Collected data entries:
• • • • •
(* ===== verification/Schema.v ===== *)
(** * Schema migrations (internal/storage/sqlite/sqlite.go, internal/storage/postgres/postgres.go)

    The statements of both drivers are kept as the source has them and read by a
    parser of the subset of SQL they use: [CREATE TABLE], [CREATE INDEX] and
    [ALTER TABLE ... ADD COLUMN].  A database is its catalog and the rows of
    [schema_versions].  [Migrate] is the loop of the source; [mig_step] runs it call by
    call, so that processes can interleave and stop between any two calls. *)

From Stdlib Require Import ZArith Lia Ascii String.
From S2P Require Import Prelude GoStrings.

Open Scope Z_scope.

(** ** SQL *)

Inductive keyword :=
| CREATE | TABLE | INDEX | IF_ | NOT | EXISTS | PRIMARY | KEY | NULL | UNIQUE | DEFAULT
| REFERENCES | ON | DELETE | CASCADE | ALTER | ADD | COLUMN.
Inductive token := Kw (k : keyword) | Id (s : string) | Quoted (s : string) | LP | RP | Comma.

Definition keywords : list (string * keyword) :=
  [("CREATE", CREATE); ("TABLE", TABLE); ("INDEX", INDEX); ("IF", IF_); ("NOT", NOT); ("EXISTS", EXISTS);
   ("PRIMARY", PRIMARY); ("KEY", KEY); ("NULL", NULL); ("UNIQUE", UNIQUE); ("DEFAULT", DEFAULT);
   ("REFERENCES", REFERENCES); ("ON", ON); ("DELETE", DELETE); ("CASCADE", CASCADE); ("ALTER", ALTER);
   ("ADD", ADD); ("COLUMN", COLUMN)].

Definition word_token (w : string) : token :=
  match List.find (fun x => String.eqb x.1 w) keywords with Some (_, k) => Kw k | None => Id w end.
(** The word read so far, in reverse. *)
Definition flush (w : list ascii) : list token :=
  match w with [] => [] | _ => [word_token (string_of_list_ascii (rev w))] end.

Definition word_char (c : ascii) : bool := in_range "a" "z" c || in_range "A" "Z" c || Ascii.eqb c "_" || is_digit c.

(** [quoted]: between two quotes. *)
Fixpoint lex (quoted : bool) (w : list ascii) (s : string) : list token :=
  match s with
  | EmptyString => flush w
  | String c s =>
      if quoted then
        if Ascii.eqb c "'" then Quoted (string_of_list_ascii (rev w)) :: lex false [] s else lex true (c :: w) s
      else if word_char c then lex false (c :: w) s
      else flush w ++
        if Ascii.eqb c "'" then lex true [] s
        else if Ascii.eqb c "(" then LP :: lex false [] s
        else if Ascii.eqb c ")" then RP :: lex false [] s
        else if Ascii.eqb c "," then Comma :: lex false [] s
        else lex false [] s
  end.

Inductive Default := DWord (w : string) | DString (s : string) | DCall (f : string) (arg : option string).
Record Column := mkColumn {
  co_name : string; co_type : string; co_notnull : bool; co_unique : bool; co_primary : bool;
  co_default : option Default; co_references : option (string * string); co_cascade : bool
}.
#[export] Instance Default_eq_dec : EqDecision Default.
Proof. solve_decision. Defined.
#[export] Instance Column_eq_dec : EqDecision Column.
Proof. solve_decision. Defined.

Inductive Item := ColumnDef (c : Column) | PrimaryKey (cols : list string).
Inductive Stmt :=
| CreateTable (ifNotExists : bool) (name : string) (items : list Item)
| CreateIndex (ifNotExists : bool) (name table : string) (cols : list string)
| AddColumn (table : string) (ifNotExists : bool) (c : Column).

Definition with_notnull (c : Column) : Column :=
  mkColumn (co_name c) (co_type c) true (co_unique c) (co_primary c) (co_default c) (co_references c) (co_cascade c).
Definition with_unique (c : Column) : Column :=
  mkColumn (co_name c) (co_type c) (co_notnull c) true (co_primary c) (co_default c) (co_references c) (co_cascade c).
Definition with_primary (c : Column) : Column :=
  mkColumn (co_name c) (co_type c) (co_notnull c) (co_unique c) true (co_default c) (co_references c) (co_cascade c).
Definition with_default (d : Default) (c : Column) : Column :=
  mkColumn (co_name c) (co_type c) (co_notnull c) (co_unique c) (co_primary c) (Some d) (co_references c) (co_cascade c).
Definition with_references (t col : string) (cascade : bool) (c : Column) : Column :=
  mkColumn (co_name c) (co_type c) (co_notnull c) (co_unique c) (co_primary c) (co_default c) (Some (t, col)) cascade.

Fixpoint parse_constraints (c : Column) (ts : list token) : option Column :=
  match ts with
  | [] => Some c
  | Kw NOT :: Kw NULL :: ts => parse_constraints (with_notnull c) ts
  | Kw UNIQUE :: ts => parse_constraints (with_unique c) ts
  | Kw PRIMARY :: Kw KEY :: ts => parse_constraints (with_primary c) ts
  | Kw REFERENCES :: Id t :: LP :: Id col :: RP :: Kw ON :: Kw DELETE :: Kw CASCADE :: ts => parse_constraints (with_references t col true c) ts
  | Kw REFERENCES :: Id t :: LP :: Id col :: RP :: ts => parse_constraints (with_references t col false c) ts
  | Kw DEFAULT :: LP :: Id f :: LP :: Quoted a :: RP :: RP :: ts => parse_constraints (with_default (DCall f (Some a)) c) ts
  | Kw DEFAULT :: Id f :: LP :: RP :: ts => parse_constraints (with_default (DCall f None) c) ts
  | Kw DEFAULT :: Id w :: ts => parse_constraints (with_default (DWord w) c) ts
  | Kw DEFAULT :: Quoted s :: ts => parse_constraints (with_default (DString s) c) ts
  | _ => None
  end.

Definition parse_column (ts : list token) : option Column :=
  match ts with
  | Id name :: Id type :: ts => parse_constraints (mkColumn name type false false false None None false) ts
  | _ => None
  end.

(** [a, b, ...)] up to the end of the statement. *)
Fixpoint parse_names (ts : list token) : option (list string) :=
  match ts with
  | [Id a; RP] => Some [a]
  | Id a :: Comma :: ts => cons a <$> parse_names ts
  | _ => None
  end.

Definition parse_item (ts : list token) : option Item :=
  match ts with
  | Kw PRIMARY :: Kw KEY :: LP :: ts => PrimaryKey <$> parse_names ts
  | _ => ColumnDef <$> parse_column ts
  end.

(** The items between the parentheses of [CREATE TABLE], split at the commas of
    depth 0; the parenthesis that closes the list ends the statement. *)
Fixpoint split_items (depth : nat) (cur : list token) (ts : list token) : option (list (list token)) :=
  match ts with
  | [] => None
  | [RP] => match depth with O => Some [rev cur] | S _ => None end
  | t :: ts =>
      match t, depth with
      | Comma, O => cons (rev cur) <$> split_items O [] ts
      | RP, O => None
      | LP, _ => split_items (S depth) (t :: cur) ts
      | RP, S n => split_items n (t :: cur) ts
      | _, _ => split_items depth (t :: cur) ts
      end
  end.

Definition parse_stmt (ts : list token) : option Stmt :=
  match ts with
  | Kw CREATE :: Kw TABLE :: Kw IF_ :: Kw NOT :: Kw EXISTS :: Id name :: LP :: ts =>
      CreateTable true name <$> (split_items O [] ts ≫= mapM parse_item)
  | Kw CREATE :: Kw TABLE :: Id name :: LP :: ts => CreateTable false name <$> (split_items O [] ts ≫= mapM parse_item)
  | Kw CREATE :: Kw INDEX :: Kw IF_ :: Kw NOT :: Kw EXISTS :: Id name :: Kw ON :: Id table :: LP :: ts =>
      CreateIndex true name table <$> parse_names ts
  | Kw CREATE :: Kw INDEX :: Id name :: Kw ON :: Id table :: LP :: ts => CreateIndex false name table <$> parse_names ts
  | Kw ALTER :: Kw TABLE :: Id table :: Kw ADD :: Kw COLUMN :: Kw IF_ :: Kw NOT :: Kw EXISTS :: ts => AddColumn table true <$> parse_column ts
  | Kw ALTER :: Kw TABLE :: Id table :: Kw ADD :: Kw COLUMN :: ts => AddColumn table false <$> parse_column ts
  | _ => None
  end.
Definition parse_sql (sql : string) : option Stmt := parse_stmt (lex false [] sql).

(** ** Catalogs *)

Record Table := mkTable { tb_columns : list Column; tb_primary : list string }.
(** Tables and indexes by name, the latest first. *)
Record Schema := mkSchema { sc_tables : list (string * Table); sc_indexes : list (string * (string * list string)) }.
Definition no_schema : Schema := mkSchema [] [].
Fixpoint named {A} (name : string) (l : list (string * A)) : option A :=
  match l with [] => None | (n, a) :: l => if String.eqb name n then Some a else named name l end.
Fixpoint replace {A} (name : string) (a : A) (l : list (string * A)) : list (string * A) :=
  match l with [] => [] | (n, b) :: l => (n, if String.eqb name n then a else b) :: replace name a l end.

Definition item_column (i : Item) : list Column := match i with ColumnDef c => [c] | PrimaryKey _ => [] end.
Definition item_primary (i : Item) : list string :=
  match i with ColumnDef c => if co_primary c then [co_name c] else [] | PrimaryKey cols => cols end.
Definition table_of (items : list Item) : Table := mkTable (items ≫= item_column) (items ≫= item_primary).
Definition has_column (t : Table) (col : string) : bool := existsb (fun c => String.eqb (co_name c) col) (tb_columns t).
#[export] Hint Resolve reader_query reader_ret reader_throw reader_lift reader_wrap reader_count : reader.

(** Run a read at the head of a sequence. *)
Lemma reader_run {A B} (m : stM SqlState A) f (k : A -> stM SqlState B) s r s' :
  reader m f -> (m ≫= k) s = (r, s') ->
  (exists a s1, f (sq_db s) = Ok a /\ sq_db s1 = sq_db s /\ sq_fk s1 = sq_fk s /\ k a s1 = (r, s')) \/
  (exists e, r = Err e /\ sq_db s' = sq_db s /\ sq_fk s' = sq_fk s).
Proof.
  intros Hm [(a & s1 & H1 & Hrun)|(e & H1 & ->)]%bind_run.
  - left. exists a, s1. pose proof (rd_same _ _ Hm _ _ _ H1) as [? ?].
    split_and!; [exact (rd_ok _ _ Hm _ _ _ H1)|done..].
  - right. exists e. by apply (rd_same _ _ Hm) in H1 as [? ?].
Qed.

(** ** Statements that write *)

Lemma sql_exec_fk {A} msg (f : DB -> result A * DB) s r s' : sql_exec msg f s = (r, s') -> sq_fk s' = sq_fk s.
Proof. unfold sql_exec. destruct (sq_fault s); [by intros [= _ <-]|]. by destruct (f (sq_db s)); intros [= _ <-]. Qed.

Lemma sql_update_fk_inv {A} msg ex fks put (v : A) s r s' :
  sql_update msg ex fks put v s = (r, s') ->
  match r with
  | Ok a => a = v /\ ex (sq_db s) = true /\ (sq_fk s = true -> fks (sq_db s) = true) /\ sq_db s' = put (sq_db s)
  | Err _ => sq_db s' = sq_db s
  end.
Proof.
  unfold sql_update, sql_exec. intros H. destruct (sq_fault s); [by simplify_eq|].
  destruct (ex (sq_db s)) eqn:?; cbn in H; [|by simplify_eq].
  destruct (sq_fk s && negb (fks (sq_db s))) eqn:?; simplify_eq; [done|].
  split_and!; try done. intros Hfk. rewrite Hfk in *. by destruct (fks (sq_db s)).
Qed.

(** * Pagination cursors (internal/storage/cursor.go)

    The JSON form of a cursor is what [encoding/json] makes of [CursorData]: a
    time and an ID.  [Marshal] fails on times without an RFC 3339 form. *)

Record CursorData := mkCursorData { cd_CreatedAt : Time; cd_ID : string }.

Record CursorJSON := mkCursorJSON { cj_Marshal : CursorData -> option string; cj_Unmarshal : string -> option CursorData }.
• • • • •
» **What is required**
Please restate the records word for word. Go from the first line to the line with "parser of the" and include both.

» **Response box**
(* ===== verification/Schema.v ===== *)
(** * Schema migrations (internal/storage/sqlite/sqlite.go, internal/storage/postgres/postgres.go)

    The statements of both drivers are kept as the source has them and read by a
    parser of the subset of SQL they use: [CREATE TABLE], [CREATE INDEX] and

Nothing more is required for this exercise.